--- To do ---
Please find how many lines of the data contain the string "default", and respond with that number only.

--- Data records Enclosed Below ---

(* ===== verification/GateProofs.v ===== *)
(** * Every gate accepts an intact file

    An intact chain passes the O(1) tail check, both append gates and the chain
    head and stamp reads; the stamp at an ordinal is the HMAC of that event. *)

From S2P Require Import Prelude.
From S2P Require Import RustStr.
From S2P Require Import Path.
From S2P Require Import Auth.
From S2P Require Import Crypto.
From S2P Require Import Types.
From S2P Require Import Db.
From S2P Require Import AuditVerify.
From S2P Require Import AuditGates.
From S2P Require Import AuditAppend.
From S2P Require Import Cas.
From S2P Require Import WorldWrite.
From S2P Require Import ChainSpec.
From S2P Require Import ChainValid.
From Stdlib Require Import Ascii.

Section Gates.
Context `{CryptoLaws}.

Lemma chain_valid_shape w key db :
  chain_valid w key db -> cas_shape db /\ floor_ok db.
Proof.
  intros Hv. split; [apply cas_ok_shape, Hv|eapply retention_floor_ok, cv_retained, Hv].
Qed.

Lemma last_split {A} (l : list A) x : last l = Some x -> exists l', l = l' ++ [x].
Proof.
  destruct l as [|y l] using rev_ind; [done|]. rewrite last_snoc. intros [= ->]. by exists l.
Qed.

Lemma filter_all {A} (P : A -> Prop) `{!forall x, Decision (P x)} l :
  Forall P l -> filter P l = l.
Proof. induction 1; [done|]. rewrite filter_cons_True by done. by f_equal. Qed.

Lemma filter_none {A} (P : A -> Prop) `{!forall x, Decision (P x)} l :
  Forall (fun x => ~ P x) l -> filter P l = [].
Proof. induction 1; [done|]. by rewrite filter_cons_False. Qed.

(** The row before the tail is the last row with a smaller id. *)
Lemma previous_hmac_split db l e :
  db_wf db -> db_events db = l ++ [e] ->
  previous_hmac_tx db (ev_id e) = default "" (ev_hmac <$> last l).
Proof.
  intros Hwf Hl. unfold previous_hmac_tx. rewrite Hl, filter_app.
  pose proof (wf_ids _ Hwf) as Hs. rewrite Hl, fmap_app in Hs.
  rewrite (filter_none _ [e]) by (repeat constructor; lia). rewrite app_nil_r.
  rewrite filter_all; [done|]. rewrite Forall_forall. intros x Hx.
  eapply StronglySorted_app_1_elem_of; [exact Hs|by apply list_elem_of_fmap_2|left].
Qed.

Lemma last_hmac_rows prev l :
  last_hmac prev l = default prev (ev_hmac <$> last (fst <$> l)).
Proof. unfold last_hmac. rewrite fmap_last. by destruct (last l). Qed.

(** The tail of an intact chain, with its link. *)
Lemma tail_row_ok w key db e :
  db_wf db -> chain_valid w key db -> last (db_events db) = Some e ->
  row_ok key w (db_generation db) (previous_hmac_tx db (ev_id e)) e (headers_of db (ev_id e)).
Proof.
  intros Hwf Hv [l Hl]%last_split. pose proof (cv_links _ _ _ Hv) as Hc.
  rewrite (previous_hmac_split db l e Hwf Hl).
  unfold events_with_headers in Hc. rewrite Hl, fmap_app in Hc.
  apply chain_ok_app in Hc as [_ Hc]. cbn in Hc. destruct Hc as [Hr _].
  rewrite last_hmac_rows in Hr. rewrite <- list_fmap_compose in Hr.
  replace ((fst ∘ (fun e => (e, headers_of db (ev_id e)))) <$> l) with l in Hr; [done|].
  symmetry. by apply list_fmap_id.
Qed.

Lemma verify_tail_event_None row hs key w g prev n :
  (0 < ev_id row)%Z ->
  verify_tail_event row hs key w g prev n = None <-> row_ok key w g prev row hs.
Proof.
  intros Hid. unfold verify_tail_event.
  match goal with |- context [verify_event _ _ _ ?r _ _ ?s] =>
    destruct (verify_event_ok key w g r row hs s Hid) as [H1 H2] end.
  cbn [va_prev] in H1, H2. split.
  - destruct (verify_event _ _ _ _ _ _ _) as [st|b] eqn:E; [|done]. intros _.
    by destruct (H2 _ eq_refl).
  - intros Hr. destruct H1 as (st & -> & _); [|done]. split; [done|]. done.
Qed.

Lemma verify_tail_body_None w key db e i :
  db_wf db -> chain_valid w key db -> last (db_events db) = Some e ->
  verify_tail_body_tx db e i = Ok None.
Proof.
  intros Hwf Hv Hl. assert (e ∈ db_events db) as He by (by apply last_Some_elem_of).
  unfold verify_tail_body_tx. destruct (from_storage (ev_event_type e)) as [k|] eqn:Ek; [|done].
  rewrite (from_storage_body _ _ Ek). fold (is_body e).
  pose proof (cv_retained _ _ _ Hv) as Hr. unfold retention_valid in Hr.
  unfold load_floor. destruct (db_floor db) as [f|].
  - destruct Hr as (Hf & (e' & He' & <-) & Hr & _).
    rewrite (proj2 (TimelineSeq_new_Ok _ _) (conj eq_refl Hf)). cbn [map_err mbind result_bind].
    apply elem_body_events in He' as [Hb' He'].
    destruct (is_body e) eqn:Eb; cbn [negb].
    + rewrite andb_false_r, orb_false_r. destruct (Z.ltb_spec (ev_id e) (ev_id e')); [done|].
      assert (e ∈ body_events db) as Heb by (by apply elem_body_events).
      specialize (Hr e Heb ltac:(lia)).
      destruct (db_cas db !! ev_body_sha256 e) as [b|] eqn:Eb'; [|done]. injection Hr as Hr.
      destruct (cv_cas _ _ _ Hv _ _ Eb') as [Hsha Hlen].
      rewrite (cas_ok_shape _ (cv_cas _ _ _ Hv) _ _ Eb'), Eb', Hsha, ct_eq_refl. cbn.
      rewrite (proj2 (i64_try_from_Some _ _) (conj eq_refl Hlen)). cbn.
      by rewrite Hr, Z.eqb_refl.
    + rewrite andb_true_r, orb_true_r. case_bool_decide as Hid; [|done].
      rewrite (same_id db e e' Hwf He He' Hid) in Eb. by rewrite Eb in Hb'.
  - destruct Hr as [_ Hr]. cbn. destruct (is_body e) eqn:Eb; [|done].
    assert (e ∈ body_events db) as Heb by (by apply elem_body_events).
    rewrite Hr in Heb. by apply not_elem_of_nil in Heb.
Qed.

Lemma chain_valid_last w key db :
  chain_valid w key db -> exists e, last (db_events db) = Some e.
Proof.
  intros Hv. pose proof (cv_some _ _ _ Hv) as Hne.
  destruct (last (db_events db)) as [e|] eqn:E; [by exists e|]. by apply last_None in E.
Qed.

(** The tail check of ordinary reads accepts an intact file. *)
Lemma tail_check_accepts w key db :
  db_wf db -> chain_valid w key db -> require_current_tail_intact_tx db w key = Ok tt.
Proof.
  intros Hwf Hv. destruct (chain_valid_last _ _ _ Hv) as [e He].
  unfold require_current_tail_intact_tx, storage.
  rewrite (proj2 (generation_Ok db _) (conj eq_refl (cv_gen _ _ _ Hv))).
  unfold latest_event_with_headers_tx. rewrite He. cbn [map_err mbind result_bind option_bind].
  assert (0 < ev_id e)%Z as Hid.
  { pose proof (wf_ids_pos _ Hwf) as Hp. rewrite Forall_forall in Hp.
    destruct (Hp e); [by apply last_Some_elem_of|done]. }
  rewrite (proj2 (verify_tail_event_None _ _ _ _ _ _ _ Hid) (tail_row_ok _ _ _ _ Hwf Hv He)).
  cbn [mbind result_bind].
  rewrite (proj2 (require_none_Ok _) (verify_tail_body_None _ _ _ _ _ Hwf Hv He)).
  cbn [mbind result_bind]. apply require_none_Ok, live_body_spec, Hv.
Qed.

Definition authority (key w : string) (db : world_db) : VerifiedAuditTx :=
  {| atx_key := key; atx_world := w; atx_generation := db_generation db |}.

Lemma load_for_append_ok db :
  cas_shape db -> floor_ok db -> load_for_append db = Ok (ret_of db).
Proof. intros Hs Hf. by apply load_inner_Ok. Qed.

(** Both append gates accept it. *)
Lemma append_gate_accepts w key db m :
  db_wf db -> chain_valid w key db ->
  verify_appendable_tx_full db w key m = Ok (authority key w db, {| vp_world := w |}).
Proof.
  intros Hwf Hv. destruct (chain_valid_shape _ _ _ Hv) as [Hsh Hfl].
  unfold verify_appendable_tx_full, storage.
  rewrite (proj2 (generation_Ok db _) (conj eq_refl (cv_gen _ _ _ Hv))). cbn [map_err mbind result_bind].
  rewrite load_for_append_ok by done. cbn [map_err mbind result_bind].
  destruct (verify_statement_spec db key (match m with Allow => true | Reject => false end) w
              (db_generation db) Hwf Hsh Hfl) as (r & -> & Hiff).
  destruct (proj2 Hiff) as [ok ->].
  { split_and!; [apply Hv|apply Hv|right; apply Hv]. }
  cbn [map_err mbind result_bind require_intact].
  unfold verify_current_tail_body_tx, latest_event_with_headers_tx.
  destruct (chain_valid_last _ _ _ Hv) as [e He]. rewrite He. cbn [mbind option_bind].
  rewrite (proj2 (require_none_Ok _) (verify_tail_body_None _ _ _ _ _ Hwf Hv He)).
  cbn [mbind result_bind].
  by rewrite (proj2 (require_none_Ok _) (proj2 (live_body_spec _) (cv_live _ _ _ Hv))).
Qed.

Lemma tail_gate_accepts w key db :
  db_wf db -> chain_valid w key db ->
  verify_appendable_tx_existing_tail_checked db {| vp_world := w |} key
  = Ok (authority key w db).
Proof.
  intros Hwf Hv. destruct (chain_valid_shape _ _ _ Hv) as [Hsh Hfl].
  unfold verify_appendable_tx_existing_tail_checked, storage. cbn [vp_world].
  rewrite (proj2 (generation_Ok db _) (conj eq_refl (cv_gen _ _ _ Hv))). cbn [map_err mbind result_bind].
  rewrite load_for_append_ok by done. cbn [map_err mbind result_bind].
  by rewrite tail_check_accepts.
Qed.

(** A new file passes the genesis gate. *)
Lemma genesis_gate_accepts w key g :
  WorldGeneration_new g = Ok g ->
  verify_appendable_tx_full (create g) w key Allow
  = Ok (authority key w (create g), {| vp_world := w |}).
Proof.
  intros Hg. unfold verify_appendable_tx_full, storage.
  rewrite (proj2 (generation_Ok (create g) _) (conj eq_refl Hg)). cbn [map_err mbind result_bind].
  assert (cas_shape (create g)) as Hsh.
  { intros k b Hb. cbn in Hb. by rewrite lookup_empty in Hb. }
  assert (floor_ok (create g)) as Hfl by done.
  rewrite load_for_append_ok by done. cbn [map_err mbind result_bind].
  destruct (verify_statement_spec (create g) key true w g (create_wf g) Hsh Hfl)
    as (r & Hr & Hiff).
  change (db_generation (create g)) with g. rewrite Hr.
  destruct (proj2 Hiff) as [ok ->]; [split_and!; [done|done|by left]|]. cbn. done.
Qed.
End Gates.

--- End of Enclosed Data records ---
--- Data records Enclosed Below ---

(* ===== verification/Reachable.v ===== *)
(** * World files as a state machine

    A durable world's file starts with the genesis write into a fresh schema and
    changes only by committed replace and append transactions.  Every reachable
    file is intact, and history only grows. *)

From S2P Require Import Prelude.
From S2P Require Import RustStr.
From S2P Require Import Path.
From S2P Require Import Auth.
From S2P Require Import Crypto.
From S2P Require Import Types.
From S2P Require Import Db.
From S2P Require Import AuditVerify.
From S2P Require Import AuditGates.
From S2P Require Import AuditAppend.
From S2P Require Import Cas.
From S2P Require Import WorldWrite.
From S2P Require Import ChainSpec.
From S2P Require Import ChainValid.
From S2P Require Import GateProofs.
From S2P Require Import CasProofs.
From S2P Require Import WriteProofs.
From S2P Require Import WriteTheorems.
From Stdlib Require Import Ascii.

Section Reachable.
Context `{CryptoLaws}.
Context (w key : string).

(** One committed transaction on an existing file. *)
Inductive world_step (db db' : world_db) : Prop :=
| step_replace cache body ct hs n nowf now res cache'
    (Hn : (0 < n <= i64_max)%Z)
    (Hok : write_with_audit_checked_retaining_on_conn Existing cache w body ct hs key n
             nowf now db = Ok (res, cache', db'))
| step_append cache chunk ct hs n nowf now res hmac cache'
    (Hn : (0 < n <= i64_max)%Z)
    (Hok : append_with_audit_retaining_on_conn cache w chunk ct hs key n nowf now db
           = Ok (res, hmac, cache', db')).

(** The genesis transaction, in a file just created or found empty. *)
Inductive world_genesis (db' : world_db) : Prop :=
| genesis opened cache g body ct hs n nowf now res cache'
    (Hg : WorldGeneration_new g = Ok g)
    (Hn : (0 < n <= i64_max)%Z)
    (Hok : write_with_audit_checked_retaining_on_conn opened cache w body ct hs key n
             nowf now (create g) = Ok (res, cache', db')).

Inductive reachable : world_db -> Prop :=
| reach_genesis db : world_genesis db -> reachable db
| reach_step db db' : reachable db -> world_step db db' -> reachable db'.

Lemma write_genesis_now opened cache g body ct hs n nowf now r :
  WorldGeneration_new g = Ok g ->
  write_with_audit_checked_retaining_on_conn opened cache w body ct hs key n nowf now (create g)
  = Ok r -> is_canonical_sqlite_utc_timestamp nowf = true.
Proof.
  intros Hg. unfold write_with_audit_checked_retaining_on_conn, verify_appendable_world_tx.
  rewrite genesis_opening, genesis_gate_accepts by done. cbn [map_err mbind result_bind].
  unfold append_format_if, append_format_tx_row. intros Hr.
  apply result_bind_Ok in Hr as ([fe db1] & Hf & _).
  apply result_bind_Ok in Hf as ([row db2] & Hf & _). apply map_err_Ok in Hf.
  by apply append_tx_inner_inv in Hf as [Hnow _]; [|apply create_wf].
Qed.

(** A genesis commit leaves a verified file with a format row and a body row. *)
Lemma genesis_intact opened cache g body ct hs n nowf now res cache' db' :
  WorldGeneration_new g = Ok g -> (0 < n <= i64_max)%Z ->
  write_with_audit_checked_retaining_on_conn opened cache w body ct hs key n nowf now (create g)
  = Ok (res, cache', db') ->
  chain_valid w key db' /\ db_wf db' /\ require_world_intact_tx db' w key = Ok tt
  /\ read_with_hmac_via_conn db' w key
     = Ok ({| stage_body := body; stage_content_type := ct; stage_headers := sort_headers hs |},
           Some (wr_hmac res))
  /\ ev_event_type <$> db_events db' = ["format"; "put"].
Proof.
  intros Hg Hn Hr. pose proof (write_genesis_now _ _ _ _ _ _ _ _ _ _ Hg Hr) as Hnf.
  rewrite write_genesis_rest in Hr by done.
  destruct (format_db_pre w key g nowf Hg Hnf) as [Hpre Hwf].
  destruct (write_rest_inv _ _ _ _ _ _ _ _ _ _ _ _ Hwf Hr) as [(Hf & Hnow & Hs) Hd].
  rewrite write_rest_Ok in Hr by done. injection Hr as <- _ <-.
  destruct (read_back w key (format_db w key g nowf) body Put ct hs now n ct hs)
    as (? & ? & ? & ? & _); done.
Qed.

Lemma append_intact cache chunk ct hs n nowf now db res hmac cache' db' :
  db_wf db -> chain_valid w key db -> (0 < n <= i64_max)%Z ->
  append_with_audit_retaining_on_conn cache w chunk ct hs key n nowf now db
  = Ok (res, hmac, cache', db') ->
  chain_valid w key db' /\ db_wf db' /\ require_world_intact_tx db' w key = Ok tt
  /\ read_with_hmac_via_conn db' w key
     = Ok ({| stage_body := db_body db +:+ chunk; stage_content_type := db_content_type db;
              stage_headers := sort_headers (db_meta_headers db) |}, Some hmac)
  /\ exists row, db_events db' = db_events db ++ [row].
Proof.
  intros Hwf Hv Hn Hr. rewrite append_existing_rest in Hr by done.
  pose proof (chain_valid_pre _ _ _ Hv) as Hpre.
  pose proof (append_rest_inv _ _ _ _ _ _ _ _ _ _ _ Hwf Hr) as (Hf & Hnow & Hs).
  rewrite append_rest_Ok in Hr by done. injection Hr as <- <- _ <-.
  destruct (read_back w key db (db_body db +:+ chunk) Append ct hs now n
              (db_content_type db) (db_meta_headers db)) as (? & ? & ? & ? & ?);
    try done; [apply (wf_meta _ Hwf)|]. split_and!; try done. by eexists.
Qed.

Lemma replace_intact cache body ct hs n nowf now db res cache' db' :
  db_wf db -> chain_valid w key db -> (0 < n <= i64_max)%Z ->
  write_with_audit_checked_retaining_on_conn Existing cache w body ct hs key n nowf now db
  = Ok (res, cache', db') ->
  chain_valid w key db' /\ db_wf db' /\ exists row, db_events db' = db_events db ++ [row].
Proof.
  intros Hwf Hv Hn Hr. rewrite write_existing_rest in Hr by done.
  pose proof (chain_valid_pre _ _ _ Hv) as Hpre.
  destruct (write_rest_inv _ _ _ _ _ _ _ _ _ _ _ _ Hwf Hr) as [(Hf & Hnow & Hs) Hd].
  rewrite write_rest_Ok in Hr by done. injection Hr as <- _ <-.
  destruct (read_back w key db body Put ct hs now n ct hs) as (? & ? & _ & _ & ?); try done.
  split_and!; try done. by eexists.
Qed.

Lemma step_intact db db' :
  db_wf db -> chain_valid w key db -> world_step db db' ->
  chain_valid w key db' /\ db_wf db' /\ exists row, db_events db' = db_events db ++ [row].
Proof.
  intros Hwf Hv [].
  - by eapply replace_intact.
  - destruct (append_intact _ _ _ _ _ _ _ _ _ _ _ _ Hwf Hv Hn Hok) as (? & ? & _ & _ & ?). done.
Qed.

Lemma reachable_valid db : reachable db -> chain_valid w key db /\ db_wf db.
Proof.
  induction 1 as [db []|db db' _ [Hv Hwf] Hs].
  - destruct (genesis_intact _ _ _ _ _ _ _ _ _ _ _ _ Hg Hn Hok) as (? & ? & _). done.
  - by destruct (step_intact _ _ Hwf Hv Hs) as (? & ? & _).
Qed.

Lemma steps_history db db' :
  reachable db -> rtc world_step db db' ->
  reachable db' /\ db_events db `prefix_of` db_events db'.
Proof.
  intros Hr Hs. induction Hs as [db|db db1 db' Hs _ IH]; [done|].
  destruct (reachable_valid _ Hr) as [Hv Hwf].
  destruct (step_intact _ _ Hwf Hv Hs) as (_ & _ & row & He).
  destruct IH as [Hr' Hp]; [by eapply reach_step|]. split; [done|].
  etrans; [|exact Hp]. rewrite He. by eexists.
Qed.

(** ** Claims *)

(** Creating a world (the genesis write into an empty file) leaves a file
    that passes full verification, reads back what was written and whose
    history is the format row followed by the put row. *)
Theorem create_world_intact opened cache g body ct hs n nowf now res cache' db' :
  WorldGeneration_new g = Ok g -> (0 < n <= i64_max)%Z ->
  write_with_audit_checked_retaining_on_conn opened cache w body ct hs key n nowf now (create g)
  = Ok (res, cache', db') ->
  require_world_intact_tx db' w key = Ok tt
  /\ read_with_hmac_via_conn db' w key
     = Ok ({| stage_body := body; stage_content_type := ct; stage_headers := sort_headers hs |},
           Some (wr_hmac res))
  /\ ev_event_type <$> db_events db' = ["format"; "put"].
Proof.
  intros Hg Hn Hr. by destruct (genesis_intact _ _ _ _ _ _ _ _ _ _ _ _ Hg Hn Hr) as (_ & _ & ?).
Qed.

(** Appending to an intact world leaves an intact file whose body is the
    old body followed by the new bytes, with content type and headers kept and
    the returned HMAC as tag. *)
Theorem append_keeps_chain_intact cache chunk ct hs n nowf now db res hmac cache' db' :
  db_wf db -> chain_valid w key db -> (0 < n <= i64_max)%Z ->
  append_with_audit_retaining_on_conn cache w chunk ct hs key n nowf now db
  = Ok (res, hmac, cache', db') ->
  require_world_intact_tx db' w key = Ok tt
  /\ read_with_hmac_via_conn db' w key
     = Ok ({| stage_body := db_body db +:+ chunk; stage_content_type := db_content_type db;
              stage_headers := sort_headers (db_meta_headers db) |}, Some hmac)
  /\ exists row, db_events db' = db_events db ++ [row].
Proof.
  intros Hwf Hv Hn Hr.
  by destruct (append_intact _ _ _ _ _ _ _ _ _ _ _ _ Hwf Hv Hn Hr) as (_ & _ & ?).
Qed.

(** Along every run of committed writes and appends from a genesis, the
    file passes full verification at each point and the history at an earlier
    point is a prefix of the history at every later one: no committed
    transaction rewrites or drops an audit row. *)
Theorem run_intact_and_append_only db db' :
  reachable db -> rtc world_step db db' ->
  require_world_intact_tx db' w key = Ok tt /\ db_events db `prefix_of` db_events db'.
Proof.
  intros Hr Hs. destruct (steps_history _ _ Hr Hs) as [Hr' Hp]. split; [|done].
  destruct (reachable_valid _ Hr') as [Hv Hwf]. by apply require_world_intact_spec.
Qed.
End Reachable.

--- End of Enclosed Data records ---
--- Data records Enclosed Below ---

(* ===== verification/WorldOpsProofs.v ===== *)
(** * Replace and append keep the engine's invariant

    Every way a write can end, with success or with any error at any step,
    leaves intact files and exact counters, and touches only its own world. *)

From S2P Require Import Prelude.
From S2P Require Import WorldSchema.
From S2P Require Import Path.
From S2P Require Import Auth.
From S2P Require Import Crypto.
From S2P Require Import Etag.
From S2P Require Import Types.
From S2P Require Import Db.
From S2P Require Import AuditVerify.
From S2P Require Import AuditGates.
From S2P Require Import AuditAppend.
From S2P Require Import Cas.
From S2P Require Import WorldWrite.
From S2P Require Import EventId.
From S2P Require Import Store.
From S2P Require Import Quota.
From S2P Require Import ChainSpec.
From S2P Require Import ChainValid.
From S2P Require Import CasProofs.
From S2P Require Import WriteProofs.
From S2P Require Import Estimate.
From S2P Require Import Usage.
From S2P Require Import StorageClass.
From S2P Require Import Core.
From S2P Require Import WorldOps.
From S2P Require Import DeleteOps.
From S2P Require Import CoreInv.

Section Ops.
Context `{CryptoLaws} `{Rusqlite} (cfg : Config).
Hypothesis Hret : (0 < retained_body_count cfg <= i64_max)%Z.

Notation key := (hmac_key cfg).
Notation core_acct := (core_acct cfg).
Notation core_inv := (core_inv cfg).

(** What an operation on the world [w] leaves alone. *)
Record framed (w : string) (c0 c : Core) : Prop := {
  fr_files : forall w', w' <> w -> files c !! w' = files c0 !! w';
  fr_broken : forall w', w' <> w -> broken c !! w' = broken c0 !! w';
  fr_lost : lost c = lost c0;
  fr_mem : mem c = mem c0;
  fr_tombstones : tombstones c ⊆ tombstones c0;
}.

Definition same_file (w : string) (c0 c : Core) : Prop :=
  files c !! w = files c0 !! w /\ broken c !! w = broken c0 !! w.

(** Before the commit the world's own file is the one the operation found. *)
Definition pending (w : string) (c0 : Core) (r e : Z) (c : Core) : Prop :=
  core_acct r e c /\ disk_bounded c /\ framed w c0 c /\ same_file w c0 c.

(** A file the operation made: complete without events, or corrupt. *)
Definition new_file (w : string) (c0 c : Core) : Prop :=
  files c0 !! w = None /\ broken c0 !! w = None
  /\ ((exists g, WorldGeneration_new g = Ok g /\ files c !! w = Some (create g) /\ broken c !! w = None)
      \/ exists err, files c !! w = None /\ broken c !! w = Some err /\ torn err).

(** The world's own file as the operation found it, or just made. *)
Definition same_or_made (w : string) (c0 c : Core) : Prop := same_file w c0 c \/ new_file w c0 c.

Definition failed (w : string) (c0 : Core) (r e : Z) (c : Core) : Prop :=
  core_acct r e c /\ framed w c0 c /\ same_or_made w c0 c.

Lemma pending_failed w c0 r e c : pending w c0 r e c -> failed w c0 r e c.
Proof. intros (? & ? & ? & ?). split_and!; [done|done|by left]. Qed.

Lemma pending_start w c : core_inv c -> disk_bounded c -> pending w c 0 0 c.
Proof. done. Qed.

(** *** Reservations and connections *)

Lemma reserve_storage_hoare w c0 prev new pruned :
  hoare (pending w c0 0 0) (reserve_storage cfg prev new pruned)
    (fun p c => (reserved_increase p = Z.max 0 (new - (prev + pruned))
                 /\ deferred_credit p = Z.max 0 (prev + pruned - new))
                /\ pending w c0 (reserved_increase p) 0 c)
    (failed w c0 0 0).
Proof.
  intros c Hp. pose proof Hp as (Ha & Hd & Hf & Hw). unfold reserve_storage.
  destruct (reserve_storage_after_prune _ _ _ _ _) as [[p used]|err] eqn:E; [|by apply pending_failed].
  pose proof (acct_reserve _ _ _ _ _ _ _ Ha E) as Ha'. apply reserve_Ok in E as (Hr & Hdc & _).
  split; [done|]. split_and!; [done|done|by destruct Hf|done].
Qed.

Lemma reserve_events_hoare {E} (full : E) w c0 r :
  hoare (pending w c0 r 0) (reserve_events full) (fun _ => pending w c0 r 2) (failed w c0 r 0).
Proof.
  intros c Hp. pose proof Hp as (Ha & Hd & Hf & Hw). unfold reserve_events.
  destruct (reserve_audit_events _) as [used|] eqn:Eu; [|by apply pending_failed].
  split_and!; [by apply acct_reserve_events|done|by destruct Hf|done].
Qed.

--- End of Enclosed Data records ---

--- Result ---
2